- Material shown:
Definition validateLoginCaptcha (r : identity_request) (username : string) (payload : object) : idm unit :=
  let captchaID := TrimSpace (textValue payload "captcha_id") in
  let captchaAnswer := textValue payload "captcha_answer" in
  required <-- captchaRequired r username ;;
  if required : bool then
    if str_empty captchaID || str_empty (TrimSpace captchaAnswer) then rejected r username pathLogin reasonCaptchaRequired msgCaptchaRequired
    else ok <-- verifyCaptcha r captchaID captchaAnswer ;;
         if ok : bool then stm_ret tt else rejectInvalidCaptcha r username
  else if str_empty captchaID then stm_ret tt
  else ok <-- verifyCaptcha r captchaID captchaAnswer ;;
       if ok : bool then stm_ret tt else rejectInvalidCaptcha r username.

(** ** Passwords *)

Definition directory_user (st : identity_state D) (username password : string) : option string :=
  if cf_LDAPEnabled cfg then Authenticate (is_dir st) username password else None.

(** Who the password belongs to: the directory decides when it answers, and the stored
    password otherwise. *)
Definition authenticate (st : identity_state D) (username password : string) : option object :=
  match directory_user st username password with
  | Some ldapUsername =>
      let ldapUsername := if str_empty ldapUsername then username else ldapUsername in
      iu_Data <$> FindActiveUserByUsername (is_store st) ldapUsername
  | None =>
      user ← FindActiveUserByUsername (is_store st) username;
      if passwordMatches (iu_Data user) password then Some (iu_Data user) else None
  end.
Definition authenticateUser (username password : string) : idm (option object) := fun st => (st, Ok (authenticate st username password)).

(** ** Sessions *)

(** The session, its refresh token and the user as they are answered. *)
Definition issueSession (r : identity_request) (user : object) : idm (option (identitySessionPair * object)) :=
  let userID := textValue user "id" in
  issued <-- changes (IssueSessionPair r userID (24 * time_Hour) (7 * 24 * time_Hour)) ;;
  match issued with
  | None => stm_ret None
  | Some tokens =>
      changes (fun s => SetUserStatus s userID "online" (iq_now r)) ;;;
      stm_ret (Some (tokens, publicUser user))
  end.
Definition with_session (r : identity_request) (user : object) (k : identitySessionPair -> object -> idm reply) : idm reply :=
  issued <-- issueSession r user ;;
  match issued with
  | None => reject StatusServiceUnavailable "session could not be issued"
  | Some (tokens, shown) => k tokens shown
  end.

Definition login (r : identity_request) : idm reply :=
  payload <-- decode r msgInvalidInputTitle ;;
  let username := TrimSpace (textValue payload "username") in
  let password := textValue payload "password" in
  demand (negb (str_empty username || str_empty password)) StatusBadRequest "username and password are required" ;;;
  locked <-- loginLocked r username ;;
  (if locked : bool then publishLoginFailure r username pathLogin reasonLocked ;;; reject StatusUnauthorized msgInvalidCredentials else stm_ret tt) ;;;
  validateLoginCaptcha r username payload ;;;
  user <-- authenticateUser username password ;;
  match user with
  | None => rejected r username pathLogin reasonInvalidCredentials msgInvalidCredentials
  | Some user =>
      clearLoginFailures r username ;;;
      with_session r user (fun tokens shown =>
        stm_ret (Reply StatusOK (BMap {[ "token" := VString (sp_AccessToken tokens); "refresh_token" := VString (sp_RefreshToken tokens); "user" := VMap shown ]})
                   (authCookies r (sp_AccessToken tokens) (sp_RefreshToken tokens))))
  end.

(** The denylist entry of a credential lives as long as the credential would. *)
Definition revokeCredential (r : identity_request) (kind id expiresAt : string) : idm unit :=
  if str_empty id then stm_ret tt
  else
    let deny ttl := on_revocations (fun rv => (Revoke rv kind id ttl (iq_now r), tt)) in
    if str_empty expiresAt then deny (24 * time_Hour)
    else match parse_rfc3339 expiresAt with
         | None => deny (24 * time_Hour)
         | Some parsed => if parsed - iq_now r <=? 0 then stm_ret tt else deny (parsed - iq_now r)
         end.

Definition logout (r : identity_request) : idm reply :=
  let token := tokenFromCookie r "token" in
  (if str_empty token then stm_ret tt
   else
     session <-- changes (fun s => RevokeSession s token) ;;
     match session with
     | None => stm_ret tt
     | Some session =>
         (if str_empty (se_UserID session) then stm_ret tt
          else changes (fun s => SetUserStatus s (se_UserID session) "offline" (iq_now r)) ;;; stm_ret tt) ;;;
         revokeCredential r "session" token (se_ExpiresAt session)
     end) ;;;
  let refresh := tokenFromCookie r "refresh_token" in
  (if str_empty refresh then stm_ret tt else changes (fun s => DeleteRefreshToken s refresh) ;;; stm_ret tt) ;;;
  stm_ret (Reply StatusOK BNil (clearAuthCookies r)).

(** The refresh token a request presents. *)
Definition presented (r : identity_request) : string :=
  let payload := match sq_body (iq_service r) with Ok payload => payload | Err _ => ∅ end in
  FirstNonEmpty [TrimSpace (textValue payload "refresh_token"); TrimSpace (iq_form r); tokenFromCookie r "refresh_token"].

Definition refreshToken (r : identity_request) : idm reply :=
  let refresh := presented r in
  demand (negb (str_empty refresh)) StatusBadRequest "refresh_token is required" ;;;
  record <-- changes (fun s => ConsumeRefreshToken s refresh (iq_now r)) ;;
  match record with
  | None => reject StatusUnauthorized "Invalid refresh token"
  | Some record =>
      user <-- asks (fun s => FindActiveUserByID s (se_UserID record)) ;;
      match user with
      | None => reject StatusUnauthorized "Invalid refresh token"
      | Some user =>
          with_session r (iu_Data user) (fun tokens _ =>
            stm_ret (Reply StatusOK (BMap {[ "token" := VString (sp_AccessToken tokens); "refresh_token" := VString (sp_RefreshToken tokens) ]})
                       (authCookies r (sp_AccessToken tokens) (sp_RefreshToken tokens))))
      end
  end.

- Instructions for the task: Please return the records above exactly as they are written.

- Exercise output:
Definition validateLoginCaptcha (r : identity_request) (username : string) (payload : object) : idm unit :=
  let captchaID := TrimSpace (textValue payload "captcha_id") in
  let captchaAnswer := textValue payload "captcha_answer" in
  required <-- captchaRequired r username ;;
  if required : bool then
    if str_empty captchaID || str_empty (TrimSpace captchaAnswer) then rejected r username pathLogin reasonCaptchaRequired msgCaptchaRequired
    else ok <-- verifyCaptcha r captchaID captchaAnswer ;;
         if ok : bool then stm_ret tt else rejectInvalidCaptcha r username
  else if str_empty captchaID then stm_ret tt
  else ok <-- verifyCaptcha r captchaID captchaAnswer ;;
       if ok : bool then stm_ret tt else rejectInvalidCaptcha r username.

(** ** Passwords *)

Definition directory_user (st : identity_state D) (username password : string) : option string :=
  if cf_LDAPEnabled cfg then Authenticate (is_dir st) username password else None.

(** Who the password belongs to: the directory decides when it answers, and the stored
    password otherwise. *)
Definition authenticate (st : identity_state D) (username password : string) : option object :=
  match directory_user st username password with
  | Some ldapUsername =>
      let ldapUsername := if str_empty ldapUsername then username else ldapUsername in
      iu_Data <$> FindActiveUserByUsername (is_store st) ldapUsername
  | None =>
      user ← FindActiveUserByUsername (is_store st) username;
      if passwordMatches (iu_Data user) password then Some (iu_Data user) else None
  end.
Definition authenticateUser (username password : string) : idm (option object) := fun st => (st, Ok (authenticate st username password)).

(** ** Sessions *)

(** The session, its refresh token and the user as they are answered. *)
Definition issueSession (r : identity_request) (user : object) : idm (option (identitySessionPair * object)) :=
  let userID := textValue user "id" in
  issued <-- changes (IssueSessionPair r userID (24 * time_Hour) (7 * 24 * time_Hour)) ;;
  match issued with
  | None => stm_ret None
  | Some tokens =>
      changes (fun s => SetUserStatus s userID "online" (iq_now r)) ;;;
      stm_ret (Some (tokens, publicUser user))
  end.
Definition with_session (r : identity_request) (user : object) (k : identitySessionPair -> object -> idm reply) : idm reply :=
  issued <-- issueSession r user ;;
  match issued with
  | None => reject StatusServiceUnavailable "session could not be issued"
  | Some (tokens, shown) => k tokens shown
  end.

Definition login (r : identity_request) : idm reply :=
  payload <-- decode r msgInvalidInputTitle ;;
  let username := TrimSpace (textValue payload "username") in
  let password := textValue payload "password" in
  demand (negb (str_empty username || str_empty password)) StatusBadRequest "username and password are required" ;;;
  locked <-- loginLocked r username ;;
  (if locked : bool then publishLoginFailure r username pathLogin reasonLocked ;;; reject StatusUnauthorized msgInvalidCredentials else stm_ret tt) ;;;
  validateLoginCaptcha r username payload ;;;
  user <-- authenticateUser username password ;;
  match user with
  | None => rejected r username pathLogin reasonInvalidCredentials msgInvalidCredentials
  | Some user =>
      clearLoginFailures r username ;;;
      with_session r user (fun tokens shown =>
        stm_ret (Reply StatusOK (BMap {[ "token" := VString (sp_AccessToken tokens); "refresh_token" := VString (sp_RefreshToken tokens); "user" := VMap shown ]})
                   (authCookies r (sp_AccessToken tokens) (sp_RefreshToken tokens))))
  end.

(** The denylist entry of a credential lives as long as the credential would. *)
Definition revokeCredential (r : identity_request) (kind id expiresAt : string) : idm unit :=
  if str_empty id then stm_ret tt
  else
    let deny ttl := on_revocations (fun rv => (Revoke rv kind id ttl (iq_now r), tt)) in
    if str_empty expiresAt then deny (24 * time_Hour)
    else match parse_rfc3339 expiresAt with
         | None => deny (24 * time_Hour)
         | Some parsed => if parsed - iq_now r <=? 0 then stm_ret tt else deny (parsed - iq_now r)
         end.

Definition logout (r : identity_request) : idm reply :=
  let token := tokenFromCookie r "token" in
  (if str_empty token then stm_ret tt
   else
     session <-- changes (fun s => RevokeSession s token) ;;
     match session with
     | None => stm_ret tt
     | Some session =>
         (if str_empty (se_UserID session) then stm_ret tt
          else changes (fun s => SetUserStatus s (se_UserID session) "offline" (iq_now r)) ;;; stm_ret tt) ;;;
         revokeCredential r "session" token (se_ExpiresAt session)
     end) ;;;
  let refresh := tokenFromCookie r "refresh_token" in
  (if str_empty refresh then stm_ret tt else changes (fun s => DeleteRefreshToken s refresh) ;;; stm_ret tt) ;;;
  stm_ret (Reply StatusOK BNil (clearAuthCookies r)).

(** The refresh token a request presents. *)
Definition presented (r : identity_request) : string :=
  let payload := match sq_body (iq_service r) with Ok payload => payload | Err _ => ∅ end in
  FirstNonEmpty [TrimSpace (textValue payload "refresh_token"); TrimSpace (iq_form r); tokenFromCookie r "refresh_token"].

Definition refreshToken (r : identity_request) : idm reply :=
  let refresh := presented r in
  demand (negb (str_empty refresh)) StatusBadRequest "refresh_token is required" ;;;
  record <-- changes (fun s => ConsumeRefreshToken s refresh (iq_now r)) ;;
  match record with
  | None => reject StatusUnauthorized "Invalid refresh token"
  | Some record =>
      user <-- asks (fun s => FindActiveUserByID s (se_UserID record)) ;;
      match user with
      | None => reject StatusUnauthorized "Invalid refresh token"
      | Some user =>
          with_session r (iu_Data user) (fun tokens _ =>
            stm_ret (Reply StatusOK (BMap {[ "token" := VString (sp_AccessToken tokens); "refresh_token" := VString (sp_RefreshToken tokens) ]})
                       (authCookies r (sp_AccessToken tokens) (sp_RefreshToken tokens))))
      end
  end.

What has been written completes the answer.